The Torah describes the way Moses consecrated Aaron and his sons to the priesthood. Taking drops of sacrificial blood, Moses “put it on the tip of Aaron’s right ear and on the thumb of his right hand and on the big toe of his right foot” (Lev. 8:23). Of all the parts of the body, why were ear, hand and foot singled out for this ritual? The first answer that springs to mind is that the priest’s ears must hear the commands of the Almighty, his hands carry out the Divine will, and his feet walk in God’s ways.
Another insight is offered by the Baal Had’rash V’ha’iyyun who suggests that in putting drops of blood, the symbol of life and vitality, upon the ear, hand and foot, Moses was indicating the qualities required by a good leader. With an attentive ear, he must be aware of the needs of his people and generation. With an energetic hand, he must act in the people’s interests and dedicate himself to their welfare. And his foot, the representation of movement, must never stand still but ensure he moves along the path of personal and professional growth and progress.

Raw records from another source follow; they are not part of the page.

(* ===== verification/AuthApi.v ===== *)
(** * The account endpoints (api/auth.py, api/security.py, api/two_factor.py,
    api/webauthn.py, schemas/auth.py)

    Each handler as a computation on [AuthDB].  A handler that sets the session cookie
    returns it with its response; ids, tokens, salts and the instant are arguments. *)

From Stdlib Require Import Ascii.
From stdpp Require Import pretty.
From S2P Require Import Prelude PyText Json Platform Models Domain ObservationSchema Observations.
From S2P Require Import Dashboard Accounts Lifecycle WebAuthn.
Local Open Scope Z_scope.

(** ** schemas/auth.py *)

(** [EmailStr]: the [email_validator] package, which returns the normalised address. *)
Class EmailValidator := { validate_email : string -> option string }.

Definition length_between (lo hi : Z) (s : string) : bool :=
  (lo <=? str_len s) && (str_len s <=? hi).

Record LoginRequest := mkLoginRequest { lg_email : string; lg_password : string }.
Record SignupRequest := mkSignupRequest {
  sg_email : string;
  sg_password : string;
  sg_first_name : string;
  sg_last_name : string;
  sg_realm_name : option string;
}.
Record TwoFactorVerifyRequest := mkTwoFactorVerifyRequest {
  tv_challenge_token : string;
  tv_code : string;
  tv_recovery_code : bool;
}.

(** What a parsed request satisfies. *)
Definition LoginRequest_ok `{EmailValidator} (r : LoginRequest) : bool :=
  bool_decide (is_Some (validate_email (lg_email r))) && length_between 8 256 (lg_password r).
Definition SignupRequest_ok `{EmailValidator} (r : SignupRequest) : bool :=
  bool_decide (is_Some (validate_email (sg_email r))) && length_between 12 256 (sg_password r) &&
  length_between 1 150 (sg_first_name r) && length_between 1 150 (sg_last_name r) &&
  match sg_realm_name r with Some n => str_len n <=? 200 | None => true end.
Definition TokenRequest_ok (token : string) : bool := length_between 32 256 token.
Definition PasswordResetRequest_ok (token password : string) : bool :=
  length_between 32 256 token && length_between 12 256 password.
Definition TwoFactorVerifyRequest_ok (r : TwoFactorVerifyRequest) : bool :=
  length_between 6 32 (tv_code r).
Definition TotpSetupVerifyRequest_ok (code : string) : bool := length_between 6 8 code.

Record RealmSummary := mkRealmSummary {
  rs_id : uuid;
  rs_name : string;
  rs_slug : string;
  rs_role : string;
}.
Record UserResponse := mkUserResponse {
  ur_id : uuid;
  ur_email : string;
  ur_first_name : string;
  ur_last_name : string;
  ur_full_name : string;
  ur_email_verified : bool;
  ur_is_superuser : bool;
  ur_active_realm_id : option uuid;
  ur_realms : list RealmSummary;
}.
Record LoginResponse := mkLoginResponse {
  lr_user : option UserResponse;
  lr_requires_two_factor : bool;
  lr_challenge_token : option string;
}.

(** ** Helpers of api/auth.py *)

(** The bytes of a Latin-1 character in UTF-8, percent-encoded. *)
Definition upper_hex (n : N) : string := upper (to_hex 2 n EmptyString).
Definition percent (c : ascii) : string :=
  let n := code c in
  if (n <? 128)%N then "%" +:+ upper_hex n
  else "%" +:+ upper_hex (192 + n / 64)%N +:+ "%" +:+ upper_hex (128 + n mod 64)%N.

(** [urllib.parse.quote_plus]. *)
Definition unreserved (c : ascii) : bool :=
  is_digit c || is_lower_letter c || is_upper_letter c ||
  existsb (Ascii.eqb c) ["_"; "."; "-"; "~"]%char.
Fixpoint quote_plus (s : string) : string :=
  match s with
  | EmptyString => EmptyString
  | String c s' =>
      (if unreserved c then String c EmptyString
       else if Ascii.eqb c " " then "+" else percent c) +:+ quote_plus s'
  end.

Definition newline : string := String "010" EmptyString.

People power increasingly imposes standards on leaders and insists on knowing why some of those in the public eye fall short of the appropriate standards. It also takes for granted that whatever goes wrong in society, the leader cannot be absolved from blame. True, it is often unfair to expect the leader to see everything and know how to fix it, but if all the leader can do is to throw up his or her hands in despair and look for excuses elsewhere, that’s not leadership.
Leadership, to adapt a rabbinic phrase, is a basket of reptiles on your back. You may not have put them there yourself, but you cannot merely wait for the basket to slide off of its own accord. Leadership requires that you use your ear, hand and foot to recognise problems and be capable of initiatives to find a solution.
Rabbi Apple served for 32 years as the chief minister of the Great Synagogue, Sydney, and was Australia’s highest profile rabbi and the leading spokesperson for Jews and Judaism on the Australian continent. He is now retired and lives in Jerusalem.